- **What this task involves**
Repeat the listing in full, word for word.

- **Study material**
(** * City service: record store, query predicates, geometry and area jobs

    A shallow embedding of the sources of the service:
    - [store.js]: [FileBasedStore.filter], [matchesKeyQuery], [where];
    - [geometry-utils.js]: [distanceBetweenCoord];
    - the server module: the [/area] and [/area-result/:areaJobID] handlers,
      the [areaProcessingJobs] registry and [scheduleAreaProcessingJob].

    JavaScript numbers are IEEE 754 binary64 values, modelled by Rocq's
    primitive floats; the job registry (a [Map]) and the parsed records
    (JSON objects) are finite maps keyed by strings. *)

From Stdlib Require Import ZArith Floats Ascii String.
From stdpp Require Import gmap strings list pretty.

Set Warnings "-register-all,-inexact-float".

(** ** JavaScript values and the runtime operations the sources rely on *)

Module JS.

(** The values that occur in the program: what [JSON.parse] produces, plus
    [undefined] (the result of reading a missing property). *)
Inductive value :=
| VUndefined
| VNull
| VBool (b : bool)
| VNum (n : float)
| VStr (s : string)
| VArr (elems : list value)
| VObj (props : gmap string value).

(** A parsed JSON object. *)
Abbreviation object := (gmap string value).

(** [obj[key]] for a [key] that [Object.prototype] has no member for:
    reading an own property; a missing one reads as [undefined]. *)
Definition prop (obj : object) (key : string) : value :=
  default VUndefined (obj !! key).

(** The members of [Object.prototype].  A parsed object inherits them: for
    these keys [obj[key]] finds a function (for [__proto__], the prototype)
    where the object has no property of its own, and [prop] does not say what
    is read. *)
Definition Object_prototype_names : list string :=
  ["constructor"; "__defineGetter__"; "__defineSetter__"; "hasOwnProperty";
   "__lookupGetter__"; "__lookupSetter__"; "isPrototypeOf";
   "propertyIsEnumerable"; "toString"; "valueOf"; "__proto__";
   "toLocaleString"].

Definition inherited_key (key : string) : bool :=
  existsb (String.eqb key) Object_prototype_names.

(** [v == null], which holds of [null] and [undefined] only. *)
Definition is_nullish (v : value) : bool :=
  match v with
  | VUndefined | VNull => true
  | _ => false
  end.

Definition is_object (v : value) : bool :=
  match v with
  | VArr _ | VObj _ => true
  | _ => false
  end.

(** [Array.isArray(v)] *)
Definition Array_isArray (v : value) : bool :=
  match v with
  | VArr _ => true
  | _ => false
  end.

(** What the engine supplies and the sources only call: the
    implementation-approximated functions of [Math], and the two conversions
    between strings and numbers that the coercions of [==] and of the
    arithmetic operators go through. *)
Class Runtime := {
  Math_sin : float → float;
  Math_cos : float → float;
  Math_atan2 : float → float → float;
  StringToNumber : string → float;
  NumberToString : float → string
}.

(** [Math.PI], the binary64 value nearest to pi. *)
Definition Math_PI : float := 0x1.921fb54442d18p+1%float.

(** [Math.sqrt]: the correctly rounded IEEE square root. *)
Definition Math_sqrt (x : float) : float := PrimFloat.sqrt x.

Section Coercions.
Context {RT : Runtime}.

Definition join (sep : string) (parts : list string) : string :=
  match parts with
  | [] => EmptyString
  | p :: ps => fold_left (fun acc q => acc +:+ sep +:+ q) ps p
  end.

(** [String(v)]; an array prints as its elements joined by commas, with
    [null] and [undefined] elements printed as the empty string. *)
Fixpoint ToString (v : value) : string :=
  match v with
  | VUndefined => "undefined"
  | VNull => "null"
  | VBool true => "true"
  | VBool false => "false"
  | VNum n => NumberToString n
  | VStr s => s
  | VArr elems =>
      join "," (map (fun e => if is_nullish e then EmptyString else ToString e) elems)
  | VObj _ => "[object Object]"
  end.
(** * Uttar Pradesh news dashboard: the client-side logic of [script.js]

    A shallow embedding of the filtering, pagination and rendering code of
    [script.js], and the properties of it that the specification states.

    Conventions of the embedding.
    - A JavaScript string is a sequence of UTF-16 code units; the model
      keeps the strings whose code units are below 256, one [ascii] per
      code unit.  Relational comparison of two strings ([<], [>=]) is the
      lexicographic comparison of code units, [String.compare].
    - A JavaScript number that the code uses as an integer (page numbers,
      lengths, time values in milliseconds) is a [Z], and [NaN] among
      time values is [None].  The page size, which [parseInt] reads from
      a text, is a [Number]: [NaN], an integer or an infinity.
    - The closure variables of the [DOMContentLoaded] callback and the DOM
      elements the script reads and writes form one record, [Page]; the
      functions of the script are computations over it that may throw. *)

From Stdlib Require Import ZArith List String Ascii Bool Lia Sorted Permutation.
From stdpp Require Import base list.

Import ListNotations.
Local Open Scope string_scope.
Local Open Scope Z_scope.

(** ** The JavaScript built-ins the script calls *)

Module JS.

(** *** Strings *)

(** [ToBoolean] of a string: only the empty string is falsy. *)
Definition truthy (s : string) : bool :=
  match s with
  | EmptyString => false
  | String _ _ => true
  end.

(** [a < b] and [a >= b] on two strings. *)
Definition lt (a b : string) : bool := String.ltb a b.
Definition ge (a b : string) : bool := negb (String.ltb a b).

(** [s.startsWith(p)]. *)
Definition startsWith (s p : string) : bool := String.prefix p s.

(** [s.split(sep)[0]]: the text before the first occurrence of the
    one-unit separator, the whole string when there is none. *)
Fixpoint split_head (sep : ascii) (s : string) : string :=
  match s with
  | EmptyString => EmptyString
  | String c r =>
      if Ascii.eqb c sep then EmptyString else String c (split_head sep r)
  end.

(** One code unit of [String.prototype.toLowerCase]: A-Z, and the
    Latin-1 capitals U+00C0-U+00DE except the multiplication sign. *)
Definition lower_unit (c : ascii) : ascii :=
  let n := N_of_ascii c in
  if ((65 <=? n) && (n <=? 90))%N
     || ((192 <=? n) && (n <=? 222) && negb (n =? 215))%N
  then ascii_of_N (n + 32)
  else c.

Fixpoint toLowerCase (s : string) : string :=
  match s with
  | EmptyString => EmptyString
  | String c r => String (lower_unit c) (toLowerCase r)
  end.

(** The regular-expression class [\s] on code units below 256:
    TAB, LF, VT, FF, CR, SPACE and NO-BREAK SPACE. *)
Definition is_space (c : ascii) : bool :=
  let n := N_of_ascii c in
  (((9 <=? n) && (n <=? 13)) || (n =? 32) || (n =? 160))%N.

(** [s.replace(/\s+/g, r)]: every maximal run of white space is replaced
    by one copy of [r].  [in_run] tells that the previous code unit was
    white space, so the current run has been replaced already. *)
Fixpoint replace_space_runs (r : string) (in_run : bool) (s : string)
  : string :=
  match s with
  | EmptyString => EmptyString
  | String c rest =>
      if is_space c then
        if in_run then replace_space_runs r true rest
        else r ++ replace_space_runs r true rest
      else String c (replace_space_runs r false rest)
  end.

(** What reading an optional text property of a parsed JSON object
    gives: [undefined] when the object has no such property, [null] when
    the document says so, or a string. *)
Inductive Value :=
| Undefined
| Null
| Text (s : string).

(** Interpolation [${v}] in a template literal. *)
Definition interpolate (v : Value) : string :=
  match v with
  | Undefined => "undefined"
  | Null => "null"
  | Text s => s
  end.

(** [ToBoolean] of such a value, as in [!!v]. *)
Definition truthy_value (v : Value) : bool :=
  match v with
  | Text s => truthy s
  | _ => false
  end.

- **Task response**
(** * City service: record store, query predicates, geometry and area jobs

    A shallow embedding of the sources of the service:
    - [store.js]: [FileBasedStore.filter], [matchesKeyQuery], [where];
    - [geometry-utils.js]: [distanceBetweenCoord];
    - the server module: the [/area] and [/area-result/:areaJobID] handlers,
      the [areaProcessingJobs] registry and [scheduleAreaProcessingJob].

    JavaScript numbers are IEEE 754 binary64 values, modelled by Rocq's
    primitive floats; the job registry (a [Map]) and the parsed records
    (JSON objects) are finite maps keyed by strings. *)

From Stdlib Require Import ZArith Floats Ascii String.
From stdpp Require Import gmap strings list pretty.

Set Warnings "-register-all,-inexact-float".

(** ** JavaScript values and the runtime operations the sources rely on *)

Module JS.

(** The values that occur in the program: what [JSON.parse] produces, plus
    [undefined] (the result of reading a missing property). *)
Inductive value :=
| VUndefined
| VNull
| VBool (b : bool)
| VNum (n : float)
| VStr (s : string)
| VArr (elems : list value)
| VObj (props : gmap string value).

(** A parsed JSON object. *)
Abbreviation object := (gmap string value).

(** [obj[key]] for a [key] that [Object.prototype] has no member for:
    reading an own property; a missing one reads as [undefined]. *)
Definition prop (obj : object) (key : string) : value :=
  default VUndefined (obj !! key).

(** The members of [Object.prototype].  A parsed object inherits them: for
    these keys [obj[key]] finds a function (for [__proto__], the prototype)
    where the object has no property of its own, and [prop] does not say what
    is read. *)
Definition Object_prototype_names : list string :=
  ["constructor"; "__defineGetter__"; "__defineSetter__"; "hasOwnProperty";
   "__lookupGetter__"; "__lookupSetter__"; "isPrototypeOf";
   "propertyIsEnumerable"; "toString"; "valueOf"; "__proto__";
   "toLocaleString"].

Definition inherited_key (key : string) : bool :=
  existsb (String.eqb key) Object_prototype_names.

(** [v == null], which holds of [null] and [undefined] only. *)
Definition is_nullish (v : value) : bool :=
  match v with
  | VUndefined | VNull => true
  | _ => false
  end.

Definition is_object (v : value) : bool :=
  match v with
  | VArr _ | VObj _ => true
  | _ => false
  end.

(** [Array.isArray(v)] *)
Definition Array_isArray (v : value) : bool :=
  match v with
  | VArr _ => true
  | _ => false
  end.

(** What the engine supplies and the sources only call: the
    implementation-approximated functions of [Math], and the two conversions
    between strings and numbers that the coercions of [==] and of the
    arithmetic operators go through. *)
Class Runtime := {
  Math_sin : float → float;
  Math_cos : float → float;
  Math_atan2 : float → float → float;
  StringToNumber : string → float;
  NumberToString : float → string
}.

(** [Math.PI], the binary64 value nearest to pi. *)
Definition Math_PI : float := 0x1.921fb54442d18p+1%float.

(** [Math.sqrt]: the correctly rounded IEEE square root. *)
Definition Math_sqrt (x : float) : float := PrimFloat.sqrt x.

Section Coercions.
Context {RT : Runtime}.

Definition join (sep : string) (parts : list string) : string :=
  match parts with
  | [] => EmptyString
  | p :: ps => fold_left (fun acc q => acc +:+ sep +:+ q) ps p
  end.

(** [String(v)]; an array prints as its elements joined by commas, with
    [null] and [undefined] elements printed as the empty string. *)
Fixpoint ToString (v : value) : string :=
  match v with
  | VUndefined => "undefined"
  | VNull => "null"
  | VBool true => "true"
  | VBool false => "false"
  | VNum n => NumberToString n
  | VStr s => s
  | VArr elems =>
      join "," (map (fun e => if is_nullish e then EmptyString else ToString e) elems)
  | VObj _ => "[object Object]"
  end.
(** * Uttar Pradesh news dashboard: the client-side logic of [script.js]

    A shallow embedding of the filtering, pagination and rendering code of
    [script.js], and the properties of it that the specification states.

    Conventions of the embedding.
    - A JavaScript string is a sequence of UTF-16 code units; the model
      keeps the strings whose code units are below 256, one [ascii] per
      code unit.  Relational comparison of two strings ([<], [>=]) is the
      lexicographic comparison of code units, [String.compare].
    - A JavaScript number that the code uses as an integer (page numbers,
      lengths, time values in milliseconds) is a [Z], and [NaN] among
      time values is [None].  The page size, which [parseInt] reads from
      a text, is a [Number]: [NaN], an integer or an infinity.
    - The closure variables of the [DOMContentLoaded] callback and the DOM
      elements the script reads and writes form one record, [Page]; the
      functions of the script are computations over it that may throw. *)

From Stdlib Require Import ZArith List String Ascii Bool Lia Sorted Permutation.
From stdpp Require Import base list.

Import ListNotations.
Local Open Scope string_scope.
Local Open Scope Z_scope.

(** ** The JavaScript built-ins the script calls *)

Module JS.

(** *** Strings *)

(** [ToBoolean] of a string: only the empty string is falsy. *)
Definition truthy (s : string) : bool :=
  match s with
  | EmptyString => false
  | String _ _ => true
  end.

(** [a < b] and [a >= b] on two strings. *)
Definition lt (a b : string) : bool := String.ltb a b.
Definition ge (a b : string) : bool := negb (String.ltb a b).

(** [s.startsWith(p)]. *)
Definition startsWith (s p : string) : bool := String.prefix p s.

(** [s.split(sep)[0]]: the text before the first occurrence of the
    one-unit separator, the whole string when there is none. *)
Fixpoint split_head (sep : ascii) (s : string) : string :=
  match s with
  | EmptyString => EmptyString
  | String c r =>
      if Ascii.eqb c sep then EmptyString else String c (split_head sep r)
  end.

(** One code unit of [String.prototype.toLowerCase]: A-Z, and the
    Latin-1 capitals U+00C0-U+00DE except the multiplication sign. *)
Definition lower_unit (c : ascii) : ascii :=
  let n := N_of_ascii c in
  if ((65 <=? n) && (n <=? 90))%N
     || ((192 <=? n) && (n <=? 222) && negb (n =? 215))%N
  then ascii_of_N (n + 32)
  else c.

Fixpoint toLowerCase (s : string) : string :=
  match s with
  | EmptyString => EmptyString
  | String c r => String (lower_unit c) (toLowerCase r)
  end.

(** The regular-expression class [\s] on code units below 256:
    TAB, LF, VT, FF, CR, SPACE and NO-BREAK SPACE. *)
Definition is_space (c : ascii) : bool :=
  let n := N_of_ascii c in
  (((9 <=? n) && (n <=? 13)) || (n =? 32) || (n =? 160))%N.

(** [s.replace(/\s+/g, r)]: every maximal run of white space is replaced
    by one copy of [r].  [in_run] tells that the previous code unit was
    white space, so the current run has been replaced already. *)
Fixpoint replace_space_runs (r : string) (in_run : bool) (s : string)
  : string :=
  match s with
  | EmptyString => EmptyString
  | String c rest =>
      if is_space c then
        if in_run then replace_space_runs r true rest
        else r ++ replace_space_runs r true rest
      else String c (replace_space_runs r false rest)
  end.

(** What reading an optional text property of a parsed JSON object
    gives: [undefined] when the object has no such property, [null] when
    the document says so, or a string. *)
Inductive Value :=
| Undefined
| Null
| Text (s : string).

(** Interpolation [${v}] in a template literal. *)
Definition interpolate (v : Value) : string :=
  match v with
  | Undefined => "undefined"
  | Null => "null"
  | Text s => s
  end.

(** [ToBoolean] of such a value, as in [!!v]. *)
Definition truthy_value (v : Value) : bool :=
  match v with
  | Text s => truthy s
  | _ => false
  end.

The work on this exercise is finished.